◆ Activity ◆
Your answer consists of the lines in the data that contain "KindLaunchOptionsInput". Copy each of them.

◆ Data ◆
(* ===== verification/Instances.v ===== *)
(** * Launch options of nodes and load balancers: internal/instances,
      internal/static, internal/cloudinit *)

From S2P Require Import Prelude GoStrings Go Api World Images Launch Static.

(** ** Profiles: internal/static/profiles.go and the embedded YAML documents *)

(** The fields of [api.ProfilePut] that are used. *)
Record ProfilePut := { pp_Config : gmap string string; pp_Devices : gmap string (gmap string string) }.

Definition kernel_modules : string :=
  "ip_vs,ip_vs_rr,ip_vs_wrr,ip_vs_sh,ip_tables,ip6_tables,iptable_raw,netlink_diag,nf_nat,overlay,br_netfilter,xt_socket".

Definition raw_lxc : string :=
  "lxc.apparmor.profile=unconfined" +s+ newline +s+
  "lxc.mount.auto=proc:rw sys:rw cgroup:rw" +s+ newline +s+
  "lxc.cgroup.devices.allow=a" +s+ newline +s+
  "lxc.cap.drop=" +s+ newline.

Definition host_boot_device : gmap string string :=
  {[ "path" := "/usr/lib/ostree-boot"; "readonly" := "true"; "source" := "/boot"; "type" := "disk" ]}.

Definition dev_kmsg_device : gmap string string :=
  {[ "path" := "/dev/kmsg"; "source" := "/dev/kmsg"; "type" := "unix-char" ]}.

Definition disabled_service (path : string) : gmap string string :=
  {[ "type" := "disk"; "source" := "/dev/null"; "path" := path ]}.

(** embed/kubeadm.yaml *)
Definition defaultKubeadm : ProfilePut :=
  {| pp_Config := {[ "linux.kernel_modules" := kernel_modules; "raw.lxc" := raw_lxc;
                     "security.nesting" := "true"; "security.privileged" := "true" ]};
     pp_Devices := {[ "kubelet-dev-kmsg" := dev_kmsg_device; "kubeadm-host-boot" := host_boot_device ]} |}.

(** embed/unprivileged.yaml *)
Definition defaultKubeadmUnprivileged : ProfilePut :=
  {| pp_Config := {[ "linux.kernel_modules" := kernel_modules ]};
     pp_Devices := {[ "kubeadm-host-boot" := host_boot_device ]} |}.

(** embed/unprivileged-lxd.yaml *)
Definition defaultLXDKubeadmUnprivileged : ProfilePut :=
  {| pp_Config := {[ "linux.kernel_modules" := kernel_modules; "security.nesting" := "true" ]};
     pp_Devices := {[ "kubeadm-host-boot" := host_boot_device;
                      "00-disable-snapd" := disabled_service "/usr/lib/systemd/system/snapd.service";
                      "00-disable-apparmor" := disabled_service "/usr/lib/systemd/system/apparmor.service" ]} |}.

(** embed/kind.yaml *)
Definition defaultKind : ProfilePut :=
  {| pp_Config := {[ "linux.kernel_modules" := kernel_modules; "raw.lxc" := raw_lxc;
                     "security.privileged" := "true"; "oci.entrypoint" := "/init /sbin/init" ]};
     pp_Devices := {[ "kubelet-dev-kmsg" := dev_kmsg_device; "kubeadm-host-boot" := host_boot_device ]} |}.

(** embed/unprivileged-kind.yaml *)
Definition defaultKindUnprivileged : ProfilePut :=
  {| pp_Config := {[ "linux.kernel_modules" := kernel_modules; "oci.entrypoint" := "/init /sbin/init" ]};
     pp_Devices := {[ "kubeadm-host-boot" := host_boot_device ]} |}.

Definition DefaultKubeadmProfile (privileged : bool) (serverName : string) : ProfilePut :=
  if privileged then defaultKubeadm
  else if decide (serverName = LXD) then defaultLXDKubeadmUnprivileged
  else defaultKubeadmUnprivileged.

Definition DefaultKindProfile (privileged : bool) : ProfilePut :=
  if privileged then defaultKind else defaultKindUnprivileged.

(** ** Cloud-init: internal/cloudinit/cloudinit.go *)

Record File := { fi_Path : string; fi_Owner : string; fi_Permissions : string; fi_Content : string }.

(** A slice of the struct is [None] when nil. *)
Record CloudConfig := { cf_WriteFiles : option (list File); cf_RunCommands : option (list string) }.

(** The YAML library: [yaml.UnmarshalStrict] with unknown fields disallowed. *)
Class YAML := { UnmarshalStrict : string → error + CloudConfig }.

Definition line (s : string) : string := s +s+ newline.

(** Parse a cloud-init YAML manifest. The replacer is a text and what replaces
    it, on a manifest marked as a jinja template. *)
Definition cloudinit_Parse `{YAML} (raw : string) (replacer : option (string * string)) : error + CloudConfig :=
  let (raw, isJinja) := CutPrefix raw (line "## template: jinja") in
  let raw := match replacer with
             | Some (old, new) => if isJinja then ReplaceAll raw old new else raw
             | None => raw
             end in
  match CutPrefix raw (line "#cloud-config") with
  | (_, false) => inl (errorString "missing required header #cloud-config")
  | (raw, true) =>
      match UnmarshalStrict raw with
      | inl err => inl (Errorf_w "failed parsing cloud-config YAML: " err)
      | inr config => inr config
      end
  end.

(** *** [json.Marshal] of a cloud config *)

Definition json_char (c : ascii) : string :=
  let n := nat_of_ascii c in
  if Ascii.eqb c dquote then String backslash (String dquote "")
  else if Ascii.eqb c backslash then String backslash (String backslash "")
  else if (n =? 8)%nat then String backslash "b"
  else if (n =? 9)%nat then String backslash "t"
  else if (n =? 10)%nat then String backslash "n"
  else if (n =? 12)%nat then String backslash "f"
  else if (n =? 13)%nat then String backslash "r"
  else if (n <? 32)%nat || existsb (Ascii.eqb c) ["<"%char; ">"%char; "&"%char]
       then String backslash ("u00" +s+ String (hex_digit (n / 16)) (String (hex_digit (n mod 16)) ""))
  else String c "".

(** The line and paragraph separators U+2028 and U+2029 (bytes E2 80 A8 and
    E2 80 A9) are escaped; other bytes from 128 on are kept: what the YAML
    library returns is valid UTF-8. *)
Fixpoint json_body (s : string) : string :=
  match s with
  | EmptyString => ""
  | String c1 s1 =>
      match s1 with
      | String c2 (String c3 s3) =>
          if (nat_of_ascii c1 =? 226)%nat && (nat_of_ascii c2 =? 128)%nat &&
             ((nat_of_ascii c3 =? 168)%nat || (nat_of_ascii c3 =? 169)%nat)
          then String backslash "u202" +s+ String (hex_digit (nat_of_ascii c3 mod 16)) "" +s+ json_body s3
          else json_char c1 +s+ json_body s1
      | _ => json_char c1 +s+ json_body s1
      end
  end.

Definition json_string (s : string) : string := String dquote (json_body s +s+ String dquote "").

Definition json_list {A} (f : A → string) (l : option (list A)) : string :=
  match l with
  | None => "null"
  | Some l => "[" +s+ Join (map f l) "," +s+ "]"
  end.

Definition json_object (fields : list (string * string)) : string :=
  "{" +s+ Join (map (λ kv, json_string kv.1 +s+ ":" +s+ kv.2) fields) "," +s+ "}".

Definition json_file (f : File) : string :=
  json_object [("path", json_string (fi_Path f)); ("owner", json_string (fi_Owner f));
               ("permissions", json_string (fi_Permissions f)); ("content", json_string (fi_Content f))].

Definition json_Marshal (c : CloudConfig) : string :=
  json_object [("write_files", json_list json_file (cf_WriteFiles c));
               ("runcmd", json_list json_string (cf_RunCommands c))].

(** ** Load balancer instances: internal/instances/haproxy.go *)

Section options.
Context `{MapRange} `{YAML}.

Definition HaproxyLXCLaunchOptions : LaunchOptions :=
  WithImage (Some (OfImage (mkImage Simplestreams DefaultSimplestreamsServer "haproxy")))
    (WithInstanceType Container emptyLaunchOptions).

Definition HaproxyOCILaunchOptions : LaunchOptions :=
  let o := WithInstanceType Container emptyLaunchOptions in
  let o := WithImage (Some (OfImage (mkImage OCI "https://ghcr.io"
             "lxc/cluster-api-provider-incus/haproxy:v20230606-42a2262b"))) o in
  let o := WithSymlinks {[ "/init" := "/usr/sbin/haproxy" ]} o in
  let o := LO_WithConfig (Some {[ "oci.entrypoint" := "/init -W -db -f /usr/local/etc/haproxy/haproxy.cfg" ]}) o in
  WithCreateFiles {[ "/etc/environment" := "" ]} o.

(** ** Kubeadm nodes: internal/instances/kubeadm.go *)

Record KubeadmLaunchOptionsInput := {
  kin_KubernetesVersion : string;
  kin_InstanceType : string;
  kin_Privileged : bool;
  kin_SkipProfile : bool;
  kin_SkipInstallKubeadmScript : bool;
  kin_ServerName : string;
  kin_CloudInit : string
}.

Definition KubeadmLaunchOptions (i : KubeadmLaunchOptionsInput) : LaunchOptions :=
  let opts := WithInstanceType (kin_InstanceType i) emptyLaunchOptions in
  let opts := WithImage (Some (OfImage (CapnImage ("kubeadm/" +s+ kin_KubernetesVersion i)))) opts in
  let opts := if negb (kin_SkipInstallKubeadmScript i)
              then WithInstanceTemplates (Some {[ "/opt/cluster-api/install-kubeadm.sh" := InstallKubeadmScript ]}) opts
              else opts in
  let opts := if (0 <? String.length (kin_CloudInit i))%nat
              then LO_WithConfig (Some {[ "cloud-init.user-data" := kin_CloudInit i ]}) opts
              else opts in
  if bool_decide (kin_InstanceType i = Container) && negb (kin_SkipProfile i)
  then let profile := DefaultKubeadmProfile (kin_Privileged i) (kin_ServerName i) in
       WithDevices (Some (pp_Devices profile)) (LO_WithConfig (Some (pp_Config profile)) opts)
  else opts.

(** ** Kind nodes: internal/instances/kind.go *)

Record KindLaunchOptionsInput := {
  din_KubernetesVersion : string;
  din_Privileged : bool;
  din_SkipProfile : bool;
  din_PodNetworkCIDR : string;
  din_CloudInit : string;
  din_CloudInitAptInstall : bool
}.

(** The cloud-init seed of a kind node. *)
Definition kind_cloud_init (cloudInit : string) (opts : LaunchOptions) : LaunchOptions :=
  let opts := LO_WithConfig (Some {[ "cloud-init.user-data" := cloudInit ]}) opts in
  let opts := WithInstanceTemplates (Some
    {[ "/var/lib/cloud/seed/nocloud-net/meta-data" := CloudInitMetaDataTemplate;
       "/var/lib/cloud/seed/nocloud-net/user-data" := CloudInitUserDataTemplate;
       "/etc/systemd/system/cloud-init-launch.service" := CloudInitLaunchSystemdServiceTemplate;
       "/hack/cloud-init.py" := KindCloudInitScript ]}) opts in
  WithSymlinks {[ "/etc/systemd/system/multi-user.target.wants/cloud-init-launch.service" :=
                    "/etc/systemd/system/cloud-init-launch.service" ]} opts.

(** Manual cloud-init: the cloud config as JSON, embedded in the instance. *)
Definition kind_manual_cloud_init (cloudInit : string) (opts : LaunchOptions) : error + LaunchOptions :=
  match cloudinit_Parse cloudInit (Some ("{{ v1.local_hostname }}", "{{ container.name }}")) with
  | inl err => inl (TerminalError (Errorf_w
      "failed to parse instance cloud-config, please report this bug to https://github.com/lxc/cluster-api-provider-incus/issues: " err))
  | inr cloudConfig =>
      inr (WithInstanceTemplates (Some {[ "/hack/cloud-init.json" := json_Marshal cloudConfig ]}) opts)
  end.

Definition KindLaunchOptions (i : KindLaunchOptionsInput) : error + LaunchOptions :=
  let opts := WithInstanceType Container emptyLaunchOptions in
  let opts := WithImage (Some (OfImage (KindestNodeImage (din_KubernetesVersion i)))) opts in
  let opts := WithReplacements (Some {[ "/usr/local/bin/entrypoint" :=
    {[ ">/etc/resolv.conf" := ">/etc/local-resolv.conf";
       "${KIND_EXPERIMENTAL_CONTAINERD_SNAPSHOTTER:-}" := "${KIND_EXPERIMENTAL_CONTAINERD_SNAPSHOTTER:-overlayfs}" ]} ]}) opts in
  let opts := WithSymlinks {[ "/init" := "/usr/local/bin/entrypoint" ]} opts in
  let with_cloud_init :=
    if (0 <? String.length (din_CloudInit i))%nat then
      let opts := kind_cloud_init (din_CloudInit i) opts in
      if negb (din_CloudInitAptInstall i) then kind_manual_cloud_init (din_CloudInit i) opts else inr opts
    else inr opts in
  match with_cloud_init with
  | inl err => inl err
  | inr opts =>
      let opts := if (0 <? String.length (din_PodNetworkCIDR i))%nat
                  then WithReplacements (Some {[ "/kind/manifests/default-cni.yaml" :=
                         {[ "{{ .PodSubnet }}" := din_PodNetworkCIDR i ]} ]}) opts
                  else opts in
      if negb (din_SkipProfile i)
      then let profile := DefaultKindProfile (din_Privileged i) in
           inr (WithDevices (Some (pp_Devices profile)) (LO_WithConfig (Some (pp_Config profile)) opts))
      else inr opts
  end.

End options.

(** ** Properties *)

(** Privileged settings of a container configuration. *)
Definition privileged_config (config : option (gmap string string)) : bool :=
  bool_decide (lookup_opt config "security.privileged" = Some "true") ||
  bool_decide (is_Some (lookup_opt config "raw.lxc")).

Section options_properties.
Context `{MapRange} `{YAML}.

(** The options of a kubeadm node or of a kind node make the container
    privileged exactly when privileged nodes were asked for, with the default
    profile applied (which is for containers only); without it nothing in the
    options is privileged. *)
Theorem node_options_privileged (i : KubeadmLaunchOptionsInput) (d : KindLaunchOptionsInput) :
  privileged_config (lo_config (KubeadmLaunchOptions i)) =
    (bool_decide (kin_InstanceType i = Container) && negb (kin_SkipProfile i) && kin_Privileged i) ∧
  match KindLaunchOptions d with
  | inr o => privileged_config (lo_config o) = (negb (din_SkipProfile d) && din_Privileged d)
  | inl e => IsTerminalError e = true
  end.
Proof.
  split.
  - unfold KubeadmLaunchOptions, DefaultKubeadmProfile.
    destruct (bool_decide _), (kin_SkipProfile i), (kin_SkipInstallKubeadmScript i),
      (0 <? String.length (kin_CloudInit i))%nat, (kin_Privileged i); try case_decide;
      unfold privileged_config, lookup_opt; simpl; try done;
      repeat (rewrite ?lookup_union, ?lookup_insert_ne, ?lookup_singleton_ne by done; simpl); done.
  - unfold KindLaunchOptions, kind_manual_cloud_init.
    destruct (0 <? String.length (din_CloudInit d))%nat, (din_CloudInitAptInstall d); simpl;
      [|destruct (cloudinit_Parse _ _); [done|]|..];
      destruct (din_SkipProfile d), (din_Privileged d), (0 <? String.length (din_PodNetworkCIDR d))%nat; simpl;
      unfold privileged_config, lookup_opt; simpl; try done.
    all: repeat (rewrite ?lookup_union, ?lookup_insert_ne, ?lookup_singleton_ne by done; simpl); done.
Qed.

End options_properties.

◆ Solution to the exercise ◆
Record KindLaunchOptionsInput := {
Definition KindLaunchOptions (i : KindLaunchOptionsInput) : error + LaunchOptions :=
Theorem node_options_privileged (i : KubeadmLaunchOptionsInput) (d : KindLaunchOptionsInput) :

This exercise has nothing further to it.